For starters, it's not nearly specific enough. How much less will you eat, and of what? How will you exercise, and how often? The if-then version of this plan spells out exactly what you will do in the critical situation.
If X happens, then I will do Y.
X can be a time and place, like Monday at 9 a.m., or it can be an event,like the arrival of the dessert menu at a restaurant. Y is the specific action you will take whenever X occurs.
So Step 1, "Eat less," becomes something like "When the dessert menu comes, I will ignore it and order coffee." Step 2, "Work out more," turns into "I will work out for an hour at the gym on Mondays, Wednesdays, and Fridays before work."
Amazingly, you are two to three times more likely to succeed if you use an if-then plan than if you don't. In one study, 91 percent of people who used an if-then plan stuck to an exercise program, versus 39 percent of non-planners. Peter Gollwitzer, the NYU psychologist who first articulated the power of if-then planning, recently reviewed results from 94 studies that used the technique and found significantly higher success rates for just about every goal you can think of, from using public transportation more frequently to avoiding stereotypical and prejudicial thoughts.
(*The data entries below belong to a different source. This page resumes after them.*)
(** [px.line], [px.bar] and [px.scatter]: the figure is only described;
    a [y] that is no column of the frame is refused. *)
Definition px (kind : string) (data : list IncidenceRow) (x : string)
    (y : option string) (color : string) : outcome Figure :=
  match y with
  | Some name =>
      if decide (name ∈ columns)
      then mret {| fig_kind := kind; fig_x := x; fig_y := y;
                   fig_color := color; fig_data := data |}
      else Raised ValueError
  | None =>
      mret {| fig_kind := kind; fig_x := x; fig_y := y;
              fig_color := color; fig_data := data |}
  end.

Definition update_dashboard (engine : Engine) (selected_year : option Z)
    (selected_indicator : option string) (selected_state : option string)
    : outcome Outputs * Engine :=
  let '(query, params) := build_query selected_year selected_state in
  let '(result, engine) := execute engine query params in
  (filtered_data ← result;
   features ← mapM (feature selected_indicator) filtered_data;
   trend_figure ← px "line" filtered_data "date" selected_indicator "state";
   bar_chart_figure ← px "bar" filtered_data "state" selected_indicator "state";
   correlation_figure ←
     px "scatter" filtered_data "rainfall(mm)" selected_indicator "state";
   let kpi1 := series_sum (map incidence_rate_adjusted filtered_data) in
   let kpi2 := series_sum (map mortality_rate_adjusted filtered_data) in
   let kpi3 := series_mean (map effective_treatment_adjusted filtered_data) in
   mret {| choropleth := features;
           trend := trend_figure;
           bar_chart := bar_chart_figure;
           correlation := correlation_figure;
           kpi1 := kpi1; kpi2 := kpi2; kpi3 := kpi3 |},
   engine).

(** The rows a filter selection asks for, in the words of the interface:
    those of the selected year and of the selected state, a filter that is
    not set selecting every row. *)
Definition selected (selected_year : option Z) (selected_state : option string)
    (r : IncidenceRow) : Prop :=
  (truthy_year selected_year → selected_year = Some (year r)) ∧
  (truthy_state selected_state → selected_state = Some (state r)).

#[global] Instance selected_dec sy ss r : Decision (selected sy ss r).
Proof. unfold selected. apply _. Defined.

(** ** The contracts, in the words of the specification *)

Definition Qc_max (x y : Qc) : Qc := if decide (x < y) then y else x.

(** [max(0, 1 − |T − O| / ΔT)] with O = 26 and ΔT = 6. *)
Definition temp_score_formula (T : Qc) : Qc :=
  Qc_max 0 (1 - Qcabs (T - Q2Qc 26) / Q2Qc 6).

(** The number of rows of a table that carry a key, and the number of rows
    a left merge writes for a left row that finds [n] of them. *)
Definition matches {R : Type} (key : R → string) (k : string) (right : list R) : nat :=
  length (filter (λ r, key r = k) right).

Definition copies (n : nat) : nat := Nat.max 1 n.




(** [states_gdf] as the scorer and as the allocator receive it. *)
Definition weighted_frame {Geometry : Type} (inp : Inputs Geometry)
    : list (Weighted Geometry) :=
  lulc_weighting (merger (states_shp inp) (pop_df inp) (env_df inp)) (lulc_gdf inp).

Definition scored_frame {Geometry : Type} (inp : Inputs Geometry)
    : list (Scored Geometry) :=
  risk_scorer (weighted_frame inp).

(** The number of output rows that come from one boundary entry. *)
Definition rows_per {Geometry : Type} (inp : Inputs Geometry)
    (b : BoundaryRow Geometry) : nat :=
  (copies (matches pop_State (State b) (pop_df inp)) *
   copies (matches env_State (State b) (env_df inp)) *
   copies (matches lulc_State (State b) (lulc_gdf inp)))%nat.

(** ** Sample data *)

Definition num (q : Q) : float64 := Fin (Q2Qc q).

Definition boundary (name : string) : BoundaryRow string :=
  {| State := name; geometry := "POLYGON " +:+ name |}.

Definition population (name : string) (p : Q) : PopRow :=
  {| pop_State := name; pop_Population := num p |}.

Definition environment (name : string) (t r : Q) : EnvRow :=
  {| env_State := name; env_Avg_Temperature := num t; env_Avg_Rainfall := num r |}.

Definition land_cover (name category : string) : LulcRow :=
  {| lulc_State := name; LULC_Type := Some category |}.

(** Three states: A (population 100, 26 degrees, rainfall 100, forested),
    B (200, 32 degrees, 50, urban) and C (50, 20 degrees, 200, water). *)
Definition three_states : Inputs string :=
  {| pop_df := [population "A" 100; population "B" 200; population "C" 50];
     states_shp := [boundary "A"; boundary "B"; boundary "C"];
     lulc_gdf := [land_cover "A" "Forested"; land_cover "B" "Urban";
                  land_cover "C" "Water"];
     env_df := [environment "A" 26 100; environment "B" 32 50;
                environment "C" 20 200] |}.

Definition three_states_scored : list (Scored string) := scored_frame three_states.





(** Three rows of [incidence_data]. *)
Definition incidence (y : Z) (s : string) (mortality incidence_rate treatment : Q)
    : IncidenceRow :=
  {| year := y; state := s; date := "2010-01-01"; rainfall_mm := num 120;
     mortality_rate_adjusted := num mortality;
     incidence_rate_adjusted := num incidence_rate;
     infection_prevalence_adjusted := NaN;
     effective_treatment_adjusted := num treatment |}.

Definition sample_engine : Engine :=
  {| incidence_data := [ incidence 2010 "Lagos" 1 2 3;
                         incidence 2011 "Lagos" 4 5 6;
                         incidence 2010 "Kano" 7 8 9 ];
     statements := [] |}.

(** ** The filter callback of the dashboard *)

(** One entry of a dropdown: [{"label": x, "value": x}]. *)
Record DropdownOption : Type := {
  label : cell;
  value : cell
}.

(** The two statements of [update_filters], as the engine answers them:
    the values of one column, each once, in ascending order.  The order of
    text is the collation of the database, which is left open. *)
Definition run_distinct (collate : relation string)
    `{∀ x y, Decision (collate x y)} (rows : list IncidenceRow) (query : string)
    : outcome (list cell) :=
  if decide (query = "SELECT DISTINCT year FROM incidence_data ORDER BY year") then
    mret (map CInt (merge_sort Z.le (remove_dups (map year rows))))
  else if decide (query = "SELECT DISTINCT state FROM incidence_data ORDER BY state") then
    mret (map CStr (merge_sort collate (remove_dups (map state rows))))
  else Raised ProgrammingError.

Definition execute_distinct (collate : relation string)
    `{∀ x y, Decision (collate x y)} (engine : Engine) (query : string)
    : outcome (list cell) * Engine :=
  (run_distinct collate (incidence_data engine) query,
   {| incidence_data := incidence_data engine;
      statements := statements engine ++ [(query, ∅)] |}).

Definition dropdown_options (values : list cell) : list DropdownOption :=
  map (λ v, {| label := v; value := v |}) values.

Definition update_filters (collate : relation string)
    `{∀ x y, Decision (collate x y)} (engine : Engine)
    (selected_indicator : option string)
    : outcome (list DropdownOption * list DropdownOption) * Engine :=
  let years_query := "SELECT DISTINCT year FROM incidence_data ORDER BY year" in
  let '(years_result, engine) := execute_distinct collate engine years_query in
  match years_result with
  | Raised e => (Raised e, engine)
  | Returned years =>
      let states_query := "SELECT DISTINCT state FROM incidence_data ORDER BY state" in
      let '(states_result, engine) := execute_distinct collate engine states_query in
      (states ← states_result;
       mret (dropdown_options years, dropdown_options states),
       engine)
  end.

(** ** The same inputs with rainfall in another unit *)







(** A collation for the sample: text compared byte by byte. *)
Definition byte_order : relation string := λ a b, String.leb a b = true.

#[global] Instance byte_order_dec a b : Decision (byte_order a b).
Proof. unfold byte_order. apply _. Defined.

(** * Properties *)

(** ** Floats and Series *)




Lemma fdiv_NaN_r x : fdiv x NaN = NaN.
Proof. by destruct x. Qed.

Lemma fdiv_Fin (a b : Qc) : b ≠ 0 → fdiv (Fin a) (Fin b) = Fin (a / b).
Proof. intros Hb. simpl. by destruct (decide (b = 0)). Qed.

Lemma temp_range_nonzero : temp_range ≠ 0.
Proof. compute_done. Qed.

Lemma dropna_cons_NaN s : dropna (NaN :: s) = dropna s.
Proof. unfold dropna. by rewrite filter_cons_False by (intros H; by apply H). Qed.

Lemma dropna_cons x s : x ≠ NaN → dropna (x :: s) = x :: dropna s.
Proof. intros Hx. unfold dropna. by rewrite filter_cons_True. Qed.


Lemma series_sum_cons_NaN s : series_sum (NaN :: s) = series_sum s.
Proof. unfold series_sum. by rewrite dropna_cons_NaN. Qed.

Lemma series_sum_cons x s : x ≠ NaN → series_sum (x :: s) = fadd x (series_sum s).
Proof. intros Hx. unfold series_sum. by rewrite dropna_cons. Qed.

(** ** The temperature score *)

Lemma temp_score_Fin (T : Qc) :
  temp_score (Fin T) = Fin (temp_score_formula T).
Proof.
  unfold temp_score, temp_score_formula, Qc_max, clip_lower, fsub. simpl.
  destruct (decide (temp_range = 0)) as [H|_]; [by destruct temp_range_nonzero|].
  simpl. unfold optimal_temp, temp_range, Qcminus.
  set (s := 1 + - (Qcabs (T + - Q2Qc 26) / Q2Qc 6)).
  destruct (decide (0 < s)) as [Hpos|Hnpos].
  - rewrite bool_decide_eq_false_2; [done|].
    intros Hneg. exact (Qclt_not_le _ _ Hneg (Qclt_le_weak _ _ Hpos)).
  - case_bool_decide as Hneg; [done|].
    f_equal. apply Qcle_antisym; by apply Qcnot_lt_le.
Qed.

Lemma temp_score_formula_bounds (T : Qc) :
  0 ≤ temp_score_formula T ∧ temp_score_formula T ≤ 1.
Proof.
  unfold temp_score_formula, Qc_max.
  set (d := Qcabs (T - Q2Qc 26) / Q2Qc 6).
  assert (Hd : 0 ≤ d).
  { unfold d, Qcdiv. apply Qcmult_nonneg_nonneg; [apply Qcabs_nonneg|].
    apply Qclt_le_weak, Qcinv_pos. compute_done. }
  destruct (decide (0 < 1 - d)) as [Hpos|_].
  - split; [by apply Qclt_le_weak|].
    apply Qcle_minus_iff. replace (1 + - (1 - d)) with d by ring. done.
  - split; [apply Qcle_refl | compute_done].
Qed.

(** C2: on every temperature the score of the notebook is
    max(0, 1 − |T − 26| / 6); it lies between 0 and 1; it is 1 at 26 degrees,
    0 at 32 degrees, and 0 (clipped from −1) at 38 degrees. *)
Theorem temp_score_contract :
  (∀ T : Qc,
     temp_score (Fin T) = Fin (temp_score_formula T) ∧
     0 ≤ temp_score_formula T ∧ temp_score_formula T ≤ 1) ∧
  temp_score (Fin (Q2Qc 26.0)) = Fin (Q2Qc 1.0) ∧
  temp_score (Fin (Q2Qc 32.0)) = Fin (Q2Qc 0.0) ∧
  temp_score (Fin (Q2Qc 38.0)) = Fin (Q2Qc 0.0) ∧
  1 - Qcabs (Q2Qc 38.0 - Q2Qc 26) / Q2Qc 6 = - 1.
Proof.
  split; [|repeat split; compute_done].
  intros T. split; [apply temp_score_Fin | apply temp_score_formula_bounds].
Qed.

(** ** Allocation *)

Section Allocation.

Context {Geometry : Type}.
Implicit Types (states_gdf : list (Scored Geometry)) (N t : Qc).






End Allocation.

(** The three states of the sample: the whole count goes to A, the only
    state with a positive temperature score. *)
Example three_states_allocation :
  map (λ r : Allocated string, (State r, Env_Risk r, Allocated_Cases r))
      (pipeline three_states (Q2Qc 1000))
  = [("A", num 0.5, num 1000); ("B", num 0, num 0); ("C", num 0, num 0)].
Proof. compute_done. Qed.


(** ** Left merges *)

Close Scope Qc_scope.

Section MergeLeft.

Context {L R O : Type} (key_l : L → string) (key_r : R → string)
        (join : L → option R → O).

Lemma merge_left_nil right : merge_left key_l key_r join [] right = [].
Proof. reflexivity. Qed.

Lemma merge_left_cons l left right :
  merge_left key_l key_r join (l :: left) right =
  merge_left key_l key_r join [l] right ++ merge_left key_l key_r join left right.
Proof. unfold merge_left. simpl. by rewrite app_nil_r. Qed.

(** The rows written for one left row. *)
Lemma merge_left_one l right :
  merge_left key_l key_r join [l] right =
  match filter (λ r, key_r r = key_l l) right with
  | [] => [join l None]
  | ms => map (λ r, join l (Some r)) ms
  end.
Proof. unfold merge_left. simpl. by rewrite app_nil_r. Qed.

Lemma elem_of_merge_left o left right :
  o ∈ merge_left key_l key_r join left right ↔
  ∃ l, l ∈ left ∧
    ((matches key_r (key_l l) right = 0 ∧ o = join l None) ∨
     (∃ r, r ∈ right ∧ key_r r = key_l l ∧ o = join l (Some r))).
Proof.
  induction left as [|l left IH].
  - rewrite merge_left_nil. split; [by intros ?%elem_of_nil|].
    by intros (l & ?%elem_of_nil & _).
  - rewrite merge_left_cons, elem_of_app, IH, merge_left_one. unfold matches.
    split.
    + intros [Ho|(l' & Hl' & Ho)]; [|exists l'; split; [by right|done]].
      exists l. split; [by left|].
      destruct (filter _ right) as [|m ms] eqn:Hf.
      * left. by apply list_elem_of_singleton in Ho.
      * right. apply list_elem_of_fmap in Ho as (r & -> & Hr).
        rewrite <- Hf in Hr. apply list_elem_of_filter in Hr as [Hk Hr]. eauto.
    + intros (l' & Hl' & Ho). apply elem_of_cons in Hl' as [->|Hl']; [|right; eauto].
      left. destruct Ho as [[Hlen ->]|(r & Hr & Hk & ->)].
      * apply nil_length_inv in Hlen. rewrite Hlen. by apply list_elem_of_singleton.
      * assert (Hin : r ∈ filter (λ r, key_r r = key_l l) right)
          by by apply list_elem_of_filter.
        destruct (filter _ right) as [|m ms]; [by apply elem_of_nil in Hin|].
        by apply (list_elem_of_fmap_2 (λ r, join l (Some r))).
Qed.

(** A column that the join copies from the left row keeps the order of
    the left frame, each cell repeated once per row written. *)
Lemma map_merge_left {B : Type} (col : O → B) (col_l : L → B) left right :
  (∀ l r, col (join l r) = col_l l) →
  map col (merge_left key_l key_r join left right) =
  flat_map (λ l, replicate (copies (matches key_r (key_l l) right)) (col_l l)) left.
Proof.
  intros Hcol. induction left as [|l left IH]; [done|].
  rewrite merge_left_cons, map_app, IH, merge_left_one. simpl. f_equal.
  unfold matches. destruct (filter _ right) as [|m ms]; simpl.
  - by rewrite Hcol.
  - rewrite Hcol. f_equal. induction ms as [|m' ms IHms]; [done|].
    simpl. by rewrite Hcol, IHms.
Qed.

End MergeLeft.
These plans work so well because they speak the language of your brain: the language of contingencies. Humans are very good at encoding information in "If X, then Y" terms, and using this process (often unconsciously) to guide our behavior. Deciding exactly when and where you will act on your goal creates a link in your brain between the situation or cue (the if) and the behavior that should follow (the then).
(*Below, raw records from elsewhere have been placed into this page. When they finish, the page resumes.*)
(** * The verifier's filter *)

Lemma filter_restaurants_str {A : Type} (restaurants : list A)
    (weather : option (gmap string pyval)) (s : string) :
  _filter_restaurants restaurants weather (PyStr s) = Ok (take 5 restaurants).
Proof.
  unfold _filter_restaurants. destruct restaurants as [ | x l]; [reflexivity | ].
  destruct weather as [w | ]; [ | reflexivity].
  destruct (bool_decide (w = ∅)); [reflexivity | ].
  now destruct (truthy _).
Qed.

(** X17. [_filter_restaurants] raises only on a weather dict that is not empty
    and does not announce rain, together with special requirements that are
    not a string; otherwise, whatever the weather and the requirements, it
    returns the first five restaurants it was given: none is dropped for
    rain or for an indoor requirement. *)
Theorem filter_restaurants_first_five {A : Type} (restaurants : list A)
    (weather : option (gmap string pyval)) (special_requirements : pyval) :
  (forall r,
     _filter_restaurants restaurants weather special_requirements = Ok r ->
     r = take 5 restaurants)
  /\ (forall e,
        _filter_restaurants restaurants weather special_requirements = Raise e ->
        e = AttributeError
        /\ restaurants <> []
        /\ (forall s, special_requirements <> PyStr s)
        /\ exists w, weather = Some w /\ w <> ∅
                     /\ truthy (get w "will_rain" PyNone) = false)
  /\ (forall s,
        _filter_restaurants restaurants weather (PyStr s) = Ok (take 5 restaurants)).
Proof.
  unfold _filter_restaurants.
  destruct restaurants as [ | x l]; [repeat split; (discriminate || now intros ? [= <-]) | ].
  destruct weather as [w | ].
  2: { cbn [bind]. repeat split; (discriminate || now intros ? [= <-]). }
  destruct (bool_decide (w = ∅)) eqn:B.
  { cbn [bind]. repeat split; (discriminate || now intros ? [= <-]). }
  apply bool_decide_eq_false_1 in B.
  destruct (truthy _) eqn:T.
  { cbn [bind]. repeat split; (discriminate || now intros ? [= <-]). }
  split; [ | split].
  - destruct special_requirements as [ | b | z | m ex | s]; cbn [bind as_str];
      (discriminate || now intros ? [= <-]).
  - destruct special_requirements as [ | b | z | m ex | s]; cbn [bind as_str];
      try discriminate;
      intros e [= <-]; (split; [reflexivity | ]); (split; [discriminate | ]);
      (split; [discriminate | ]); exists w; auto.
  - reflexivity.
Qed.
Let's say your wife has been giving you a hard time about forgetting to call to say whether or not you'll be home late. So you make an if-then plan: If it is 5 p.m. and I'm at work, then I will phone my wife. Now the situation "5 p.m. at work" is wired in your brain directly to the action "call home."
The second thing that happens is that the situation or cue "5 p.m. at work" becomes highly activated. Below your awareness, your brain starts scanning the environment, searching for the situation in the "if" part of your plan. Lastly, once the "if" part of your plan happens, the "then" part follows automatically. You don't have to consciously monitor your goal, which means your plans get carried out even when you are preoccupied.
The best part is that by detecting situations and directing behavior without conscious effort, if-then plans are far less taxing and require less willpower than mere resolutions. They enable us to conserve our self-control strength for when it's really needed, and compensate for it when we don't have enough. Armed with if-thens, you can tell your fickle friend willpower that this year, you really won't be needing him.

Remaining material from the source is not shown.